- [Work to be completed]
The output should be identical to the entries that follow.

══ Data excerpts ══

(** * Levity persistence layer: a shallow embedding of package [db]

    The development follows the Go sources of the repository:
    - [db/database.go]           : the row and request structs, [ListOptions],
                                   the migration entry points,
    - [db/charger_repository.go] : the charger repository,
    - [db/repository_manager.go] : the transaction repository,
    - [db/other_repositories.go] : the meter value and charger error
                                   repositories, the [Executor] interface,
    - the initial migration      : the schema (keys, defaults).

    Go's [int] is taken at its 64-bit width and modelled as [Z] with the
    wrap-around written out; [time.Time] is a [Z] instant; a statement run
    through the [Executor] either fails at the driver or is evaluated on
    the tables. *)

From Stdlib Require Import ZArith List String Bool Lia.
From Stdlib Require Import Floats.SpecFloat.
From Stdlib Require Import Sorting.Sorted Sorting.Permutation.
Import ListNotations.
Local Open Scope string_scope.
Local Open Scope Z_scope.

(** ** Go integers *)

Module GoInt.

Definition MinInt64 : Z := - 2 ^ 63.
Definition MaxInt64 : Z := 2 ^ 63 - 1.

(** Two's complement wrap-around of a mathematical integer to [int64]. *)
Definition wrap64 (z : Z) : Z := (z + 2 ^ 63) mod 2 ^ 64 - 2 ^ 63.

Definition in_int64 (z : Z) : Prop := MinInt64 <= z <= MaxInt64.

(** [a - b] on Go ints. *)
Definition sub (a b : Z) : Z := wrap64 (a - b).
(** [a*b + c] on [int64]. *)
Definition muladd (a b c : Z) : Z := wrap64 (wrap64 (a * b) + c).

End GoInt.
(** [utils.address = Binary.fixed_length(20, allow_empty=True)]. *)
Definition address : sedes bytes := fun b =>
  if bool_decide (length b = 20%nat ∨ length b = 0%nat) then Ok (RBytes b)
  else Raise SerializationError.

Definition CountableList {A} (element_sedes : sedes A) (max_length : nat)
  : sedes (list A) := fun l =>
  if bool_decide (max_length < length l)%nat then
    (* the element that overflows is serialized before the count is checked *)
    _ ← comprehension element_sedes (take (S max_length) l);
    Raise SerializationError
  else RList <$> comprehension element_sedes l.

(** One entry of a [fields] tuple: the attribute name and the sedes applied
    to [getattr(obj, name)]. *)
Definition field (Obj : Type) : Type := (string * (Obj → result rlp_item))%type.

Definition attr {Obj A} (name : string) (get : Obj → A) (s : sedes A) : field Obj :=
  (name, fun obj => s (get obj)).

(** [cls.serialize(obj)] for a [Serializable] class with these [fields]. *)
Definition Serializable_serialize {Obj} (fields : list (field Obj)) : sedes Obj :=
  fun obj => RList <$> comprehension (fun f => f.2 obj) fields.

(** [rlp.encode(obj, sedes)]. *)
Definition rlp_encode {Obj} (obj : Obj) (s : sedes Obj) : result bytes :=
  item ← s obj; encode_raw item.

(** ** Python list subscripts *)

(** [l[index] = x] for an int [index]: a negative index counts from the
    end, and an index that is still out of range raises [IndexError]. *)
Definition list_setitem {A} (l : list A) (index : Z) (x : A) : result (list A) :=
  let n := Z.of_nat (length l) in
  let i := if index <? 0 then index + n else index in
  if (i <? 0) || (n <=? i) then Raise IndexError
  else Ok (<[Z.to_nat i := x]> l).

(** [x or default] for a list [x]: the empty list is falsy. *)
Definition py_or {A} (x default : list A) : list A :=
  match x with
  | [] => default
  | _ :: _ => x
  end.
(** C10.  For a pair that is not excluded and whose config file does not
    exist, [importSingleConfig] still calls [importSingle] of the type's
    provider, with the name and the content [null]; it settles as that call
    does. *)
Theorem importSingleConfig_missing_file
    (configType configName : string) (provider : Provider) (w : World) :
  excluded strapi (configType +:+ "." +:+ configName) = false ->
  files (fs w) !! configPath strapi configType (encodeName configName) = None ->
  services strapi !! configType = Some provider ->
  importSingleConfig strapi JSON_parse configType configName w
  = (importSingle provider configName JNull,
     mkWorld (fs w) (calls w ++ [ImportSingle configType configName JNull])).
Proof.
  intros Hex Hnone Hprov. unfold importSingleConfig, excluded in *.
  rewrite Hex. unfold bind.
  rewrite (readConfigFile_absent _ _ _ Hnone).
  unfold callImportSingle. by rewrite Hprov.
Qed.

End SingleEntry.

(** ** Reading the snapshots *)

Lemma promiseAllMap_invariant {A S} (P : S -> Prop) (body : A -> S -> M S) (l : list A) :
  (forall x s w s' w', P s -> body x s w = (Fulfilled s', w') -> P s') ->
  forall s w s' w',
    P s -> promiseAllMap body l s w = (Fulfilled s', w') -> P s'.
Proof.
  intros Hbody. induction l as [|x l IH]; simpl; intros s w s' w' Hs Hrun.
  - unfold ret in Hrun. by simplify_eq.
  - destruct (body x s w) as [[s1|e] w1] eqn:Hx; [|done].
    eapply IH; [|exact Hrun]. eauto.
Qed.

═══

- [Exercise result]
(** * Levity persistence layer: a shallow embedding of package [db]

    The development follows the Go sources of the repository:
    - [db/database.go]           : the row and request structs, [ListOptions],
                                   the migration entry points,
    - [db/charger_repository.go] : the charger repository,
    - [db/repository_manager.go] : the transaction repository,
    - [db/other_repositories.go] : the meter value and charger error
                                   repositories, the [Executor] interface,
    - the initial migration      : the schema (keys, defaults).

    Go's [int] is taken at its 64-bit width and modelled as [Z] with the
    wrap-around written out; [time.Time] is a [Z] instant; a statement run
    through the [Executor] either fails at the driver or is evaluated on
    the tables. *)

From Stdlib Require Import ZArith List String Bool Lia.
From Stdlib Require Import Floats.SpecFloat.
From Stdlib Require Import Sorting.Sorted Sorting.Permutation.
Import ListNotations.
Local Open Scope string_scope.
Local Open Scope Z_scope.

(** ** Go integers *)

Module GoInt.

Definition MinInt64 : Z := - 2 ^ 63.
Definition MaxInt64 : Z := 2 ^ 63 - 1.

(** Two's complement wrap-around of a mathematical integer to [int64]. *)
Definition wrap64 (z : Z) : Z := (z + 2 ^ 63) mod 2 ^ 64 - 2 ^ 63.

Definition in_int64 (z : Z) : Prop := MinInt64 <= z <= MaxInt64.

(** [a - b] on Go ints. *)
Definition sub (a b : Z) : Z := wrap64 (a - b).
(** [a*b + c] on [int64]. *)
Definition muladd (a b c : Z) : Z := wrap64 (wrap64 (a * b) + c).

End GoInt.
(** [utils.address = Binary.fixed_length(20, allow_empty=True)]. *)
Definition address : sedes bytes := fun b =>
  if bool_decide (length b = 20%nat ∨ length b = 0%nat) then Ok (RBytes b)
  else Raise SerializationError.

Definition CountableList {A} (element_sedes : sedes A) (max_length : nat)
  : sedes (list A) := fun l =>
  if bool_decide (max_length < length l)%nat then
    (* the element that overflows is serialized before the count is checked *)
    _ ← comprehension element_sedes (take (S max_length) l);
    Raise SerializationError
  else RList <$> comprehension element_sedes l.

(** One entry of a [fields] tuple: the attribute name and the sedes applied
    to [getattr(obj, name)]. *)
Definition field (Obj : Type) : Type := (string * (Obj → result rlp_item))%type.

Definition attr {Obj A} (name : string) (get : Obj → A) (s : sedes A) : field Obj :=
  (name, fun obj => s (get obj)).

(** [cls.serialize(obj)] for a [Serializable] class with these [fields]. *)
Definition Serializable_serialize {Obj} (fields : list (field Obj)) : sedes Obj :=
  fun obj => RList <$> comprehension (fun f => f.2 obj) fields.

(** [rlp.encode(obj, sedes)]. *)
Definition rlp_encode {Obj} (obj : Obj) (s : sedes Obj) : result bytes :=
  item ← s obj; encode_raw item.

(** ** Python list subscripts *)

(** [l[index] = x] for an int [index]: a negative index counts from the
    end, and an index that is still out of range raises [IndexError]. *)
Definition list_setitem {A} (l : list A) (index : Z) (x : A) : result (list A) :=
  let n := Z.of_nat (length l) in
  let i := if index <? 0 then index + n else index in
  if (i <? 0) || (n <=? i) then Raise IndexError
  else Ok (<[Z.to_nat i := x]> l).

(** [x or default] for a list [x]: the empty list is falsy. *)
Definition py_or {A} (x default : list A) : list A :=
  match x with
  | [] => default
  | _ :: _ => x
  end.
(** C10.  For a pair that is not excluded and whose config file does not
    exist, [importSingleConfig] still calls [importSingle] of the type's
    provider, with the name and the content [null]; it settles as that call
    does. *)
Theorem importSingleConfig_missing_file
    (configType configName : string) (provider : Provider) (w : World) :
  excluded strapi (configType +:+ "." +:+ configName) = false ->
  files (fs w) !! configPath strapi configType (encodeName configName) = None ->
  services strapi !! configType = Some provider ->
  importSingleConfig strapi JSON_parse configType configName w
  = (importSingle provider configName JNull,
     mkWorld (fs w) (calls w ++ [ImportSingle configType configName JNull])).
Proof.
  intros Hex Hnone Hprov. unfold importSingleConfig, excluded in *.
  rewrite Hex. unfold bind.
  rewrite (readConfigFile_absent _ _ _ Hnone).
  unfold callImportSingle. by rewrite Hprov.
Qed.

End SingleEntry.

(** ** Reading the snapshots *)

Lemma promiseAllMap_invariant {A S} (P : S -> Prop) (body : A -> S -> M S) (l : list A) :
  (forall x s w s' w', P s -> body x s w = (Fulfilled s', w') -> P s') ->
  forall s w s' w',
    P s -> promiseAllMap body l s w = (Fulfilled s', w') -> P s'.
Proof.
  intros Hbody. induction l as [|x l IH]; simpl; intros s w s' w' Hs Hrun.
  - unfold ret in Hrun. by simplify_eq.
  - destruct (body x s w) as [[s1|e] w1] eqn:Hx; [|done].
    eapply IH; [|exact Hrun]. eauto.
Qed.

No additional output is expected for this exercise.